Every line below that holds the string "subst" should be copied out.
================
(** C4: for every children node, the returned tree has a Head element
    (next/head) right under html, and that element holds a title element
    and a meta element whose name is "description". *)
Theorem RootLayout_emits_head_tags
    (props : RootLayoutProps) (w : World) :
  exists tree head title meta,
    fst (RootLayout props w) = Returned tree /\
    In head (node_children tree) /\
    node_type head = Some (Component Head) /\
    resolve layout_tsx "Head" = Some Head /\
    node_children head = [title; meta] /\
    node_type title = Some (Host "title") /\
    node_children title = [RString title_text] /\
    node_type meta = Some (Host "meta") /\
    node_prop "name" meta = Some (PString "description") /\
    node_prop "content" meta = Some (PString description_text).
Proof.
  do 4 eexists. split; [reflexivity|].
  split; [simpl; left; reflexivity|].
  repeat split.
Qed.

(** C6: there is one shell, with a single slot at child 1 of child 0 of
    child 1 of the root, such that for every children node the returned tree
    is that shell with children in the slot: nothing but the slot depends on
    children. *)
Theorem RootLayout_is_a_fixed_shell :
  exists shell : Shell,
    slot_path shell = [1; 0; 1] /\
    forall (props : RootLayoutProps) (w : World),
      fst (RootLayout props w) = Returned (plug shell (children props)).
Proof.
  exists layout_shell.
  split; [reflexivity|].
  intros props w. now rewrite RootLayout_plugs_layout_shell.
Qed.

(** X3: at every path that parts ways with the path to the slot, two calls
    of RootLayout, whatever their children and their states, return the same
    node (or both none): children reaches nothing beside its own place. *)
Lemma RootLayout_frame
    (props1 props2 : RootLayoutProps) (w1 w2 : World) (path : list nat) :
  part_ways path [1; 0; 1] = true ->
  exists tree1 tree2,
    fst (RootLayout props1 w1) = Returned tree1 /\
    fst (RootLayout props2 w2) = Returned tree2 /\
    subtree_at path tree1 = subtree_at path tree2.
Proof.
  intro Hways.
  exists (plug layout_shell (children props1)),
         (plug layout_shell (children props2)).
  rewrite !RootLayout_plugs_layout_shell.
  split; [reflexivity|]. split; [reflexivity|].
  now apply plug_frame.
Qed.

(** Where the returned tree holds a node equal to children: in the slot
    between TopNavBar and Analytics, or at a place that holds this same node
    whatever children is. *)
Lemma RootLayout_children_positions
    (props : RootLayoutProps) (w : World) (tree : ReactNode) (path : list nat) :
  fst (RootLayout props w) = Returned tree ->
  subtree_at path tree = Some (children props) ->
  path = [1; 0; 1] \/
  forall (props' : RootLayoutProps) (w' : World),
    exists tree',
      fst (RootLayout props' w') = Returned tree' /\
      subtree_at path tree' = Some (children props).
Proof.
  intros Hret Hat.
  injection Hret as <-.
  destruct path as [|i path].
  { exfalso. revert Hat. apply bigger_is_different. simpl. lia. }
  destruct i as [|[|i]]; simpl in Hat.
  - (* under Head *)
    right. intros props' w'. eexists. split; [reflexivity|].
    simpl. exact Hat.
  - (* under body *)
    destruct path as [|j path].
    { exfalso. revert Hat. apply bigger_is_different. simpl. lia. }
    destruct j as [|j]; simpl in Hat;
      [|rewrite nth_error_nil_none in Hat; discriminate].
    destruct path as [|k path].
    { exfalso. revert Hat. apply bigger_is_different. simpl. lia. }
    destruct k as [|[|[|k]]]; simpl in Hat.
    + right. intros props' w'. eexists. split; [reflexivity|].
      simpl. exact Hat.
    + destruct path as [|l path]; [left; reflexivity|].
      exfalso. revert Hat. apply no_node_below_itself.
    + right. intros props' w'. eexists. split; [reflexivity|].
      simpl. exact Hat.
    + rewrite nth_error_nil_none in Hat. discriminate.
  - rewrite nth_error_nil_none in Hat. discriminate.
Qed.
================
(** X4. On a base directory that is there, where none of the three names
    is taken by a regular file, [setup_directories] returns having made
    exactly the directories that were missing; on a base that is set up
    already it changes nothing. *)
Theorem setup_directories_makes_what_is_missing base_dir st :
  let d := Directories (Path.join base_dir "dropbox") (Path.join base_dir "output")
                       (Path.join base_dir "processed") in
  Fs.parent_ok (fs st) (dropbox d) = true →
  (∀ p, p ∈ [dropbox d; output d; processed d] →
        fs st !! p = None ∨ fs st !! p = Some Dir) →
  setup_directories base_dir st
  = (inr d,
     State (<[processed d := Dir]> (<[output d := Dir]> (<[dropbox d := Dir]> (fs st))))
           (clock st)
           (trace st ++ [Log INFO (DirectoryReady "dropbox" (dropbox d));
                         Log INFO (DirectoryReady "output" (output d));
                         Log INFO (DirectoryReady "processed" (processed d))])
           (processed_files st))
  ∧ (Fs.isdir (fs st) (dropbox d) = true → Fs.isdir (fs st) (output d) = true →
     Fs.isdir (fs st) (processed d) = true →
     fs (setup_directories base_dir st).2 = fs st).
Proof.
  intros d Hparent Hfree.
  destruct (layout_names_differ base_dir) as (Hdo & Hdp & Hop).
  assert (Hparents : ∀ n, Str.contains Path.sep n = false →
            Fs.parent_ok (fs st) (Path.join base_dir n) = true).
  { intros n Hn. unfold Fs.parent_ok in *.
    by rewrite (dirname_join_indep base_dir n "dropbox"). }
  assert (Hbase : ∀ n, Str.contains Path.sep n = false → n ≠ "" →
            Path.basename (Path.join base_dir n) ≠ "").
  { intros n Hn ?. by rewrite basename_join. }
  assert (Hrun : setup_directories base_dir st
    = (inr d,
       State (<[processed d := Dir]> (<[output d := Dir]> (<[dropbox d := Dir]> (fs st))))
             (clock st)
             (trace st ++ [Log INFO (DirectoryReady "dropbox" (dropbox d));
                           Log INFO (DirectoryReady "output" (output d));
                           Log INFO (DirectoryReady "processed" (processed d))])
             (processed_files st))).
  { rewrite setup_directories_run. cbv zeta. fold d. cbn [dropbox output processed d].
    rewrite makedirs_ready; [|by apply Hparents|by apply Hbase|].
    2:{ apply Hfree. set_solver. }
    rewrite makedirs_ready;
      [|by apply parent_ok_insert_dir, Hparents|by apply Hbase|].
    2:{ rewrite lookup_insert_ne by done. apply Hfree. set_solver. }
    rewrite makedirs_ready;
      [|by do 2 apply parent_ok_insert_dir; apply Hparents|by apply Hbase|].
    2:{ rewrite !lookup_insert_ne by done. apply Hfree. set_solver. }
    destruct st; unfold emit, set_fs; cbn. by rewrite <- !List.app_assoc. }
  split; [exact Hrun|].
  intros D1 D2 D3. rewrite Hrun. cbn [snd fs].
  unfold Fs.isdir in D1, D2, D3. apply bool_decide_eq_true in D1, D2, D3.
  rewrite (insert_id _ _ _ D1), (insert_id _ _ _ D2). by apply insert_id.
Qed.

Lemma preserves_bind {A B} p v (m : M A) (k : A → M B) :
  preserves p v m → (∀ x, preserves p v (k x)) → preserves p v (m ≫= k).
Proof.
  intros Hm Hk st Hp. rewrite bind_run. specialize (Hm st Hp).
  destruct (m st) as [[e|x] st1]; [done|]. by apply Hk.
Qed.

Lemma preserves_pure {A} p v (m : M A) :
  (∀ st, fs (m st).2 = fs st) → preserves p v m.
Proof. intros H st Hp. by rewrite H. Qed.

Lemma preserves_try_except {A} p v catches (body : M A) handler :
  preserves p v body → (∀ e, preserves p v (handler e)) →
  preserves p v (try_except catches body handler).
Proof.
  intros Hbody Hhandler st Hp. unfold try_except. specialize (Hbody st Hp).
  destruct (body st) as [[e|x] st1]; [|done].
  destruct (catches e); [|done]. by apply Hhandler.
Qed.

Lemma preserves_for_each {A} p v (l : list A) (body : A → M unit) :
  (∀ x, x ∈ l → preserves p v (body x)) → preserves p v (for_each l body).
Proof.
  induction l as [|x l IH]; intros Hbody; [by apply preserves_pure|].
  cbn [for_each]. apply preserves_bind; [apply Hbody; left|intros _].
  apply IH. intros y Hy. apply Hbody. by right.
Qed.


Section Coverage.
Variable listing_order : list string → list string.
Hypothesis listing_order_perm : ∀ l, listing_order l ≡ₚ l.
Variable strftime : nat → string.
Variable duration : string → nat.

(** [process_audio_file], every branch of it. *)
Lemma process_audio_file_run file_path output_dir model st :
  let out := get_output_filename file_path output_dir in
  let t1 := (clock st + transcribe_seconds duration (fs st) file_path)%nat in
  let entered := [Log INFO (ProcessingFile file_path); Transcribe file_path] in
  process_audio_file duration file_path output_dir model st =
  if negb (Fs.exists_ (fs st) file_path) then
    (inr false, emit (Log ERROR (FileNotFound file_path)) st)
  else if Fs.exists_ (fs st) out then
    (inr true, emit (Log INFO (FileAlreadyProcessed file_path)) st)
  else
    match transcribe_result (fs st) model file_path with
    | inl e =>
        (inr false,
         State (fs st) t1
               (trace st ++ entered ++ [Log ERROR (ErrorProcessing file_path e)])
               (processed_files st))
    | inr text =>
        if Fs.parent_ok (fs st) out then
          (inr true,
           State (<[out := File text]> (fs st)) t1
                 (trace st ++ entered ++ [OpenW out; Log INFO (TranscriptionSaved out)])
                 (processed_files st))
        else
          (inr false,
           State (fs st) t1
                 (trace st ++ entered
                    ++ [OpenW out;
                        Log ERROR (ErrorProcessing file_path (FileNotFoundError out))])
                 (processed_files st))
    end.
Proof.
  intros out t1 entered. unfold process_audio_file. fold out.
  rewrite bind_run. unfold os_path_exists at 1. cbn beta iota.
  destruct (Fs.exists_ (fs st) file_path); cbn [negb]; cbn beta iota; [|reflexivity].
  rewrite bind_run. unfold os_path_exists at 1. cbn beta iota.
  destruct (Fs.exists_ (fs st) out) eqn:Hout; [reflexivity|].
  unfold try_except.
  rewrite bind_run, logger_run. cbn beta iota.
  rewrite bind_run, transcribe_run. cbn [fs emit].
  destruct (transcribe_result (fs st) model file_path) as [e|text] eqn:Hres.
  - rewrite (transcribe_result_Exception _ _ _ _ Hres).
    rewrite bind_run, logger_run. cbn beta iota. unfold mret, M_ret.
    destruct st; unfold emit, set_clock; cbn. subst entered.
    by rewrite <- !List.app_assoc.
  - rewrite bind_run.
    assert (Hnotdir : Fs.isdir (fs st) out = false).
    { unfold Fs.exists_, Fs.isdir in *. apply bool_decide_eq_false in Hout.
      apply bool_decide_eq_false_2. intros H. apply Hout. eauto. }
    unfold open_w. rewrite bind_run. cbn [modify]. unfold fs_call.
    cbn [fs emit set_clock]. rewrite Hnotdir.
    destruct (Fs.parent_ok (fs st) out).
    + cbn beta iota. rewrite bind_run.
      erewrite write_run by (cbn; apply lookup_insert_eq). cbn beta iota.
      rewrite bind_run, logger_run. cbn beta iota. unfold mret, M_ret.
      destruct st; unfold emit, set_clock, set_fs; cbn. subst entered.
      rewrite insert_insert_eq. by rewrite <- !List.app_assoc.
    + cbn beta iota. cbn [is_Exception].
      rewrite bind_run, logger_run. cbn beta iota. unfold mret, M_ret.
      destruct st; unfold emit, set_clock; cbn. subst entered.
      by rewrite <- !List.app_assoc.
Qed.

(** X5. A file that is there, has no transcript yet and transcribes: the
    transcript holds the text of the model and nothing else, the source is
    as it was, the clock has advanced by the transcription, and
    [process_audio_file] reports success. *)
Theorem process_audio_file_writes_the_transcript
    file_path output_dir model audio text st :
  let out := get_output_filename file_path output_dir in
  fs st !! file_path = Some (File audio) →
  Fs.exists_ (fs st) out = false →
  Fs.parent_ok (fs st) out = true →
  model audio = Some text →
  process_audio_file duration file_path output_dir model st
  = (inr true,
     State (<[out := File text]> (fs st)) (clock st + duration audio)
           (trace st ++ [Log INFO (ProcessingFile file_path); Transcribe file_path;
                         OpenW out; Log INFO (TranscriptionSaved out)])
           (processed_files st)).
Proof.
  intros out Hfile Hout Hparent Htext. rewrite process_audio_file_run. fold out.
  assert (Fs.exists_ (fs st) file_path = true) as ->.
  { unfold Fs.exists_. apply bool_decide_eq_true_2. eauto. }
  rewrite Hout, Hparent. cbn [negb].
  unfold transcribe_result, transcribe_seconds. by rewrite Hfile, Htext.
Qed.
================
Completed task:
    destruct st; unfold emit, set_clock; cbn. subst entered.
      destruct st; unfold emit, set_clock, set_fs; cbn. subst entered.
      destruct st; unfold emit, set_clock; cbn. subst entered.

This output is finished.